何を言おうとしていたか気になり、俺は名を呼んだ。

「天海?」
「本当に、もう…もう!」
「天海」
「聞こえてます! いいです!」
「…それは、付き合うことに対する答えか、それとも、お前を――」
「どっちも! そこまで言わせない!」

場の空気を一変させるほどの叱責を放ち、彼女はすぐさま近くに置いておいた自分の鞄を手に取ると扉へと向かう。

「天海」
「先に行き、ます!」

なぜか敬語で言い切って天海は部屋から出て行く。
真っ直ぐ背筋を伸ばし、颯爽と去るその後ろ姿は凛として美しい。

俺が惹かれ、焦がれ、求めた、バレー以外の存在。

俺は、後を追う。
己が標を見失わないように。

廊下へ出れば、俺たちを待っていたかのように天井のスピーカーから曲が流れ始めた。
特徴的な前奏は、今日耳にするのが2度目の天海の好きな――夏に出会った“俺の”天海の好きな曲。

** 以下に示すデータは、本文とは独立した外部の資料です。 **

(* ===== verification/ParseScope.v ===== *)
(** * compiler/parse.rs: variables, labels, scopes, function states

    Names resolve through [vhash], 32 chains of indices into the variable
    stack linked by [prev]; gotos and labels live on the same stack.  The end
    of a scope closes upvalues, clears dead registers and resolves or passes
    on its gotos; the end of a function builds its [Proto]. *)

From Stdlib Require Import ZArith Lia Bool Ascii String.
From stdpp Require Import base decidable numbers option gmap list.
From S2P Require Import Prelude Float64 Value Strings FloatText PatClass Fold Exec Bytecode Table Dump Lex ParseState ParseExpr.
Import ExpDesc.

Section Scope.
Context {St : Type} `{Strings St} `{Libm}.

#[local] Abbreviation M := (M St).
#[local] Notation "'let!' x := a 'in' b" := (bind a (fun x => b)) (at level 10, x name, a at level 100, b at level 200).
#[local] Notation "'let!' ' p := a 'in' b" := (bind a (fun p => b)) (at level 10, p strict pattern, a at level 100, b at level 200).
#[local] Notation "'do!' a 'in' b" := (bind a (fun _ => b)) (at level 10, a at level 100, b at level 200).
#[local] Notation "'when' b 'do' a" := (if b then a else ret tt) (at level 10, b at level 100, a at level 100).

(** ** Tokens *)

Definition lex_opt (t : Tok.t) : M bool :=
  let! b := is_tok t in
  if b then do! ls_next in ret true else ret false.

Definition lex_check (t : Tok.t) : M unit :=
  let! b := is_tok t in
  do! when negb b do err_token t in ls_next.

Definition lex_match (what who : Tok.t) (line : Z) : M unit :=
  let! b := lex_opt what in
  when negb b do
    (let! n := ls_linenumber in
     if line =? n then err_token what
     else ls_err_near ([39] ++ tok2str what ++ lit "' expected (to close '" ++ tok2str who ++ lit "' at line " ++ dec_digits line ++ [41])).

Definition lex_str : M Z :=
  let! t := ls_tok in
  do! when negb (lex_isname t) do err_token Tok.Name in
  let! s := gets (fun p => str (tokval (ls p))) in
  do! ls_next in ret s.

(** ** Variables *)

Definition var_hash (name : VName.t) : option Z :=
  match name with VName.Str sid => Some (Z.land sid VINDEX_MASK) | _ => None end.

Definition var_at (i : Z) : M VarInfo.t := let! l := gets vstack in lift (znth l i).
Definition vhash_at (h : Z) : M Z := let! l := gets vhash in lift (znth l h).
Definition set_vhash_at (h v : Z) : M unit := let! l := gets vhash in let! l := lift (zset l h v) in modify (set_vhash l).
Definition vtop : M Z := gets (fun p => zlen (vstack p)).
Definition is_name (a b : VName.t) : bool := bool_decide (a = b).

(** The text of a name in a message. *)
Definition lossy_name (sid : Z) : M (list Z) := let! b := strs_get sid in ret (from_utf8_lossy b).

(** A walk along a chain visits each variable at most once. *)
Definition chain_fuel (p : Parser St) : nat := S (length (vstack p)).

Fixpoint redeclare_loop (n : nat) (sid vidx : Z) : M unit :=
  match n with
  | O => diverge
  | S n =>
      if vidx =? VINDEX_NONE then ret tt else
      let! v := var_at vidx in
      if is_name (VarInfo.name v) (VName.Str sid) && has (VarInfo.info v) VSTACK_CONST then
        let! s := lossy_name sid in ls_error (lit "attempt to redeclare constant '" ++ s ++ [39])
      else redeclare_loop n sid (VarInfo.prev v)
  end.

Definition vstack_push (v : VarInfo.t) : M unit := let! l := gets vstack in modify (set_vstack (l ++ [v])).

Definition varmap_at (i : Z) : M Z := let! m := my FuncState.varmap in lift (znth m i).

Definition var_new (n : Z) (name : VName.t) : M Z :=
  let! vt := vtop in
  do! match name with
      | VName.Str sid =>
          let! vidx := vhash_at (Z.land sid VINDEX_MASK) in
          let! f := gets chain_fuel in redeclare_loop f sid vidx
      | _ => ret tt
      end in
  let! nactvar := my FuncState.nactvar in
  do! checklimit (nactvar + n) LJ_MAX_LOCVAR (lit "local variables") in
  do! when LJ_MAX_VSTACK <=? vt do ls_error (lit "too many syntax levels") in
  do! vstack_push (VarInfo.mk name 0 0 0 0 VINDEX_NONE) in
  let! m := my FuncState.varmap in
  let! m := lift (zset m (nactvar + n) (uwrap 16 vt)) in
  do! cur_mut (FuncState.set_varmap m) in
  ret vt.

Definition var_new_lit (n : Z) (name : list Z) : M Z :=
  let! sid := strs_intern name in var_new n (VName.Str sid).

(** Prepend a variable to its chain. *)
Definition link_var (vidx : Z) : M unit :=
  let! v := var_at vidx in
  match var_hash (VarInfo.name v) with
  | Some h => let! top := vhash_at h in do! vstack_upd vidx (VarInfo.set_prev top) in set_vhash_at h vidx
  | None => ret tt
  end.

Fixpoint var_add_loop (n : nat) (nactvar : Z) : M Z :=
  match n with
  | O => ret nactvar
  | S n =>
      let! vidx := varmap_at nactvar in
      let! pc := my FuncState.pc in
      do! vstack_upd vidx (fun v => VarInfo.set_slot (uwrap 8 nactvar) (VarInfo.set_startpc pc v)) in
      do! link_var vidx in
      var_add_loop n (nactvar + 1)
  end.

Definition var_add (nvars : Z) : M unit :=
  let! nactvar := my FuncState.nactvar in
  let! nactvar := var_add_loop (Z.to_nat nvars) nactvar in
  cur_mut (FuncState.set_nactvar nactvar).

(** [n] is the number of variables above [tolevel]. *)
Fixpoint var_remove_loop (n : nat) : M unit :=
  match n with
  | O => ret tt
  | S n =>
      do! cur_mut (fun f => FuncState.set_nactvar (FuncState.nactvar f - 1) f) in
      let! nactvar := my FuncState.nactvar in
      let! vidx := varmap_at nactvar in
      let! pc := my FuncState.pc in
      do! vstack_upd vidx (VarInfo.set_endpc pc) in
      let! v := var_at vidx in
      do! match var_hash (VarInfo.name v) with
          | Some h => set_vhash_at h (VarInfo.prev v)
          | None => ret tt
          end in
      var_remove_loop n
  end.

Definition var_remove (tolevel : Z) : M unit :=
  let! nactvar := my FuncState.nactvar in var_remove_loop (Z.to_nat (nactvar - tolevel)).

(** ** Upvalues *)

(** The function [d] levels out from the current one; [fs[top - d]]. *)
Definition fs_at (d : nat) : M FuncState.t := let! l := gets fs in lift (l !! d).
Definition fs_upd (d : nat) (f : FuncState.t -> FuncState.t) : M unit :=
  let! l := gets fs in
  let! x := lift (l !! d) in
  modify (set_fs (<[d := f x]> l)).

Fixpoint mark_scope (level : Z) (l : list FuncScope.t) : list FuncScope.t :=
  match l with
  | bl :: l =>
      if FuncScope.nactvar bl <=? level then FuncScope.set_flags (Z.lor (FuncScope.flags bl) FSCOPE_UPVAL) bl :: l
      else bl :: mark_scope level l
  | [] => []
  end.
Definition fscope_uvmark (d : nat) (level : Z) : M unit :=
  fs_upd d (fun f => FuncState.set_scopes (mark_scope level (FuncState.scopes f)) f).

(** The upvalue of a function that refers to [vidx]. *)
Fixpoint find_uv (vidx : Z) (uvmap : list Z) : option Z :=
  match uvmap with
  | x :: l => if x =? vidx then Some 0 else let? i := find_uv vidx l in Some (i + 1)
  | [] => None
  end.
Definition uv_index (f : FuncState.t) (vidx : Z) : option Z := find_uv vidx (take (Z.to_nat (FuncState.nuv f)) (FuncState.uvmap f)).

Definition upvalue_limit (d : nat) : M unit :=
  let! f := fs_at d in
  when LJ_MAX_UPVAL <=? FuncState.nuv f do limit_error (FuncState.linedefined f) LJ_MAX_UPVAL (lit "upvalues").

(** An upvalue in each function from [d] outwards, up to the one that has
    it or owns the variable; [n] is the number of functions left. *)
Fixpoint capture (n : nat) (d : nat) (vidx slot : Z) : M unit :=
  match n with
  | O => panic
  | S n =>
      do! upvalue_limit d in
      let! f := fs_at d in
      let nuv := FuncState.nuv f in
      let! m := lift (zset (FuncState.uvmap f) nuv vidx) in
      do! fs_upd d (fun f => FuncState.set_nuv (uwrap 8 (nuv + 1)) (FuncState.set_uvmap m f)) in
      let tmp x :=
        let! f := fs_at d in
        let! t := lift (zset (FuncState.uvtmp f) nuv x) in
        fs_upd d (FuncState.set_uvtmp t) in
      let! g := fs_at (S d) in
      if FuncState.vbase g <=? vidx then
        do! tmp vidx in fscope_uvmark (S d) slot
      else
        match uv_index g vidx with
        | Some uvidx => tmp (uwrap 16 (LJ_MAX_VSTACK + uvidx))
        | None => do! tmp (uwrap 16 (LJ_MAX_VSTACK + FuncState.nuv g)) in capture n (S d) vidx slot
        end
  end.

Definition var_resolve (vidx slot : Z) : M ExpDesc :=
  let! f := cur in
  if FuncState.vbase f <=? vidx then ret (set_aux vidx (init VLocal slot))
  else
    match uv_index f vidx with
    | Some uvidx => ret (set_aux vidx (init VUpval uvidx))
    | None =>
        let! n := gets (fun p => length (fs p)) in
        do! capture n 0 vidx slot in
        ret (set_aux vidx (init VUpval (FuncState.nuv f)))
    end.

Fixpoint lookup_loop (n : nat) (name vidx : Z) : M (option (Z * Z)) :=
  match n with
  | O => diverge
  | S n =>
      if vidx =? VINDEX_NONE then ret None else
      let! v := var_at vidx in
      if is_name (VarInfo.name v) (VName.Str name) then ret (Some (vidx, VarInfo.slot v))
      else lookup_loop n name (VarInfo.prev v)
  end.

(** Declarations of the enclosing functions whose statement is not over, from
    the top of the variable stack down. *)
Fixpoint pending (l : list VarInfo.t) (i from below name : Z) : option (Z * Z) :=
  match l with
  | v :: l =>
      if i <? from then None
      else if (VarInfo.startpc v =? 0) && is_name (VarInfo.name v) (VName.Str name) && (i <? below)
      then Some (i, VarInfo.slot v)
      else pending l (i - 1) from below name
  | [] => None
  end.

Definition var_lookup (name : Z) : M (ExpDesc * Z) :=
  let! vidx := vhash_at (Z.land name VINDEX_MASK) in
  let! n := gets chain_fuel in
  let! r := lookup_loop n name vidx in
  match r with
  | Some (vidx, slot) => let! e := var_resolve vidx slot in ret (e, vidx)
  | None =>
      let! l := gets fs in
      let! f := cur in
      let! vs := gets vstack in
      match (match l with
             | _ :: _ :: _ =>
                 pending (rev vs) (zlen vs - 1) (default 0 (FuncState.pend_start <$> last l)) (FuncState.vbase f) name
             | _ => None
             end) with
      | Some (vidx, slot) => let! e := var_resolve (uwrap 16 vidx) slot in ret (e, uwrap 16 vidx)
      | None => ret (set_sval name (init VGlobal 0), VINDEX_NONE)
      end
  end.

気付いた天海が、膨らませていた頰を元のサイズに戻して天井を仰ぐ。

「この曲を若利くんと聴くなんて…不思議な巡り合わせ」

俺は天海の傍らに立つ。

「…若利くん」

向けた視線に交わる真っ直ぐな眼差し。

「好きです」
「…知っているが?」

突然の告白に応えれば、数秒置いて天海が軽く吹き出す。柔らかく眩しい笑みに俺も頰を緩めた。

響く恋の歌――これは、今日から始まる俺たちの「二月」の恋のうた、だ。